The contract is the easy thing to get wrong, so read it closely. id is the identifier for every unit, the same length as predictions; the ids in gold are matched into it to locate the labeled rows. The estimate columns are estimate, std_error, conf_low, conf_high. The method = "naive" row is there only for contrast: it is the number you would have reported without calibration, and you should not report it.

A word on the statistics, stated plainly. The estimator here is prediction-powered inference (PPI): the estimate is the model’s mean corrected by the average labeling error on the gold set, with a matching variance. Under a simple random gold sample this also coincides with the design-based (DSL) point estimate. The interval is honest but simple; for weighted or non-random gold samples, or for careful regression inference, use a full implementation through the calibration bridge (as_llmrcontent_validation()).

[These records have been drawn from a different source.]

Lemma process_untouched e d df n :
  cases_xlsx d = Some df → done_in n df →
  keeps (untouched n) (process e d).
Proof.
  intros Hd Hdone. unfold process.
  apply keeps_bind; [apply keeps_lift|]. intros _.
  eapply hoare_bind; [by eapply load_files_skips| |apply skipping_untouched].
  intros _.
  eapply hoare_weaken; [|intros s Hs; exact Hs|apply skipping_untouched].
  apply keeps_bind; [apply discover_skips|]. intros _.
  apply keeps_bind; [apply keeps_lift|]. intros _.
  apply keeps_bind; [apply process_cases_skips|]. intros _.
  apply send_telegram_skips.
Qed.

(** The table in the files after the writes of innocent events *)
Lemma disk_after_done n tr : ∀ d df,
  cases_xlsx d = Some df → done_in n df → Forall (innocent n) tr →
  ∃ df', cases_xlsx (disk_after d tr) = Some df' ∧ done_in n df'.
Proof.
  unfold disk_after.
  induction tr as [|ev tr IH]; intros d df Hd Hdone Htr; simpl.
  - eauto.
  - apply Forall_cons in Htr as [(_ & Hsave & _) Htr].
    destruct ev as [w ev]. unfold stored at 2. simpl in *.
    destruct ev; by eapply IH; eauto.
Qed.

Lemma run_untouched e d df n :
  cases_xlsx d = Some df → done_in n df →
  Forall (innocent n) (run e d).1.2
  ∧ ∃ df', cases_xlsx (run e d).2 = Some df' ∧ done_in n df'.
Proof.
  intros Hd Hdone. unfold run.
  pose proof (process_untouched e d df n Hd Hdone init_state) as Hp.
  destruct (process e d init_state) as [r s]. simpl in *.
  destruct Hp as [Hq _].
  - split; [constructor | discriminate].
  - split; [exact Hq|]. by eapply disk_after_done.
Qed.

Lemma innocent_quiet n tr : Forall (innocent n) tr → quiet n tr.
Proof. intros Hi. eapply Forall_impl; [exact Hi|]. by intros ev [Hq _]. Qed.

(** C4.  When the case [n] is done in the table of the files, then in
    every run and in every run after it, whatever the services answer,
    nothing is done for [n]: no service is called while [n] is in hand, so
    no document of [n] is fetched, no row of [n] is appended to the sheet,
    no state of [n] is updated, and [n] stays done in the table. *)
Theorem done_case_is_skipped (es : list env) (d : disk) (df : list row)
    (n : Z) :
  cases_xlsx d = Some df → done_in n df →
  Forall (λ tr,
    quiet n tr
    ∧ (∀ w id name, (w, EDownload id name) ∈ tr → w ≠ Some n)
    ∧ (∀ w values, (w, EAppendRow values) ∈ tr →
         w ≠ Some n ∧ values !! 3%nat ≠ Some (CInt n))
    ∧ (∀ df', (None, ESaveExcel df') ∈ tr → done_in n df'))
    (run_all es d).
Proof.
  revert d df. induction es as [|e es IH]; intros d df Hd Hdone; simpl.
  - constructor.
  - destruct (run_untouched e d df n Hd Hdone) as (Hi & df' & Hd' & Hdone').
    destruct (run e d) as [[r tr] d']. simpl in *.
    constructor; [|by eapply IH].
    rewrite Forall_forall in Hi.
    split; [apply innocent_quiet; by apply Forall_forall|].
    split; [|split].
    + intros w id name Hin ->. apply Hi in Hin as [Hq _].
      apply Hq. by left.
    + intros w values Hin. apply Hi in Hin as (Hq & _ & Hap). split.
      * intros ->. apply Hq. by left.
      * by apply Hap.
    + intros df0 Hin. apply Hi in Hin as (_ & Hs & _). by apply Hs.
Qed.

End WithUnicode.

Lemma done_case_is_skipped_witness :
  Forall (quiet 12345)
    (run_all (H := Tables.ascii_tables) [Samples.services; Samples.services]
       Samples.done_disk).
Proof.
  eapply Forall_impl;
    [eapply (done_case_is_skipped (H := Tables.ascii_tables)
               [Samples.services; Samples.services] Samples.done_disk _ 12345)
    |].
  - reflexivity.
  - split.
    + vm_compute. left.
    + intros r Hr _. apply list_elem_of_singleton in Hr. by subst r.
  - by intros tr [Hq _].
Defined.

(** *** When the files are written *)

Lemma bind_eq {A B} (m : M A) (f : A → M B) s a s' :
  m s = (Return a, s') → (m ≫= f) s = f a s'.
Proof. intros Hm. unfold mbind, M_bind. by rewrite Hm. Qed.

Lemma total_ret {A} (a : A) : total (mret a).
Proof. intros s. by exists a. Qed.

Lemma total_gets {A} (f : rstate → A) : total (gets f).
Proof. intros s. by exists (f s). Qed.

Lemma total_modify f : total (modify f).
Proof. intros s. by exists (). Qed.

Lemma total_bind {A B} (m : M A) (f : A → M B) :
  total m → (∀ a, total (f a)) → total (m ≫= f).
Proof.
  intros Hm Hf s. destruct (Hm s) as [a Ha].
  destruct (m s) as [r s'] eqn:E. simpl in Ha. subst r.
  rewrite (bind_eq _ _ _ _ _ E). apply Hf.
Qed.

attach_calibration(run, cal) ties a calibration to a run. That does two things: it folds the calibration into the study manifest, and it permits the one claim type you are otherwise forbidden from making.

Claim types: say what you mean

The last habit is the simplest and the most easily forgotten. State what kind of claim a run supports, and let the package hold you to it.

run <- as_agent_run(
  agent("Coder", cfg)$reply("Is this abstract about climate? Answer yes or no.\n...")
)

# a coding run is a coding run; calling it a population estimate is refused
tryCatch(
  mark_claim_type(run, "calibrated_inference"),
  llmragent_claim_error = function(e) "refused: no calibration is attached"
)

mark_claim_type(run, "coding")   # this is honest

Four types are recognized: instrument_pilot (you are still tuning the prompt), theory_probe (you are exploring what a model will say, not measuring a population), coding (the model is annotating data, to be validated against gold), and calibrated_inference (you have done the validation and may speak about a rate). The last is refused unless a calibration is attached, and report() will not let population-estimate phrasing through without it. The aim is to make population-level language conditional on calibration. Without it, report() refuses or scopes any population-estimate phrasing.

The shape of an honest study

Put together, the three habits describe a workflow. Pilot the prompt and call it a pilot. Code the data and call it coding. Validate against a gold set, attach the calibration, and only then speak about a rate, with the interval calibration gives you. Test that the whole thing survives perturbation, and archive the robustness battery alongside the result. None of this makes the model more truthful. It makes your account of what the model did something a careful reader can accept.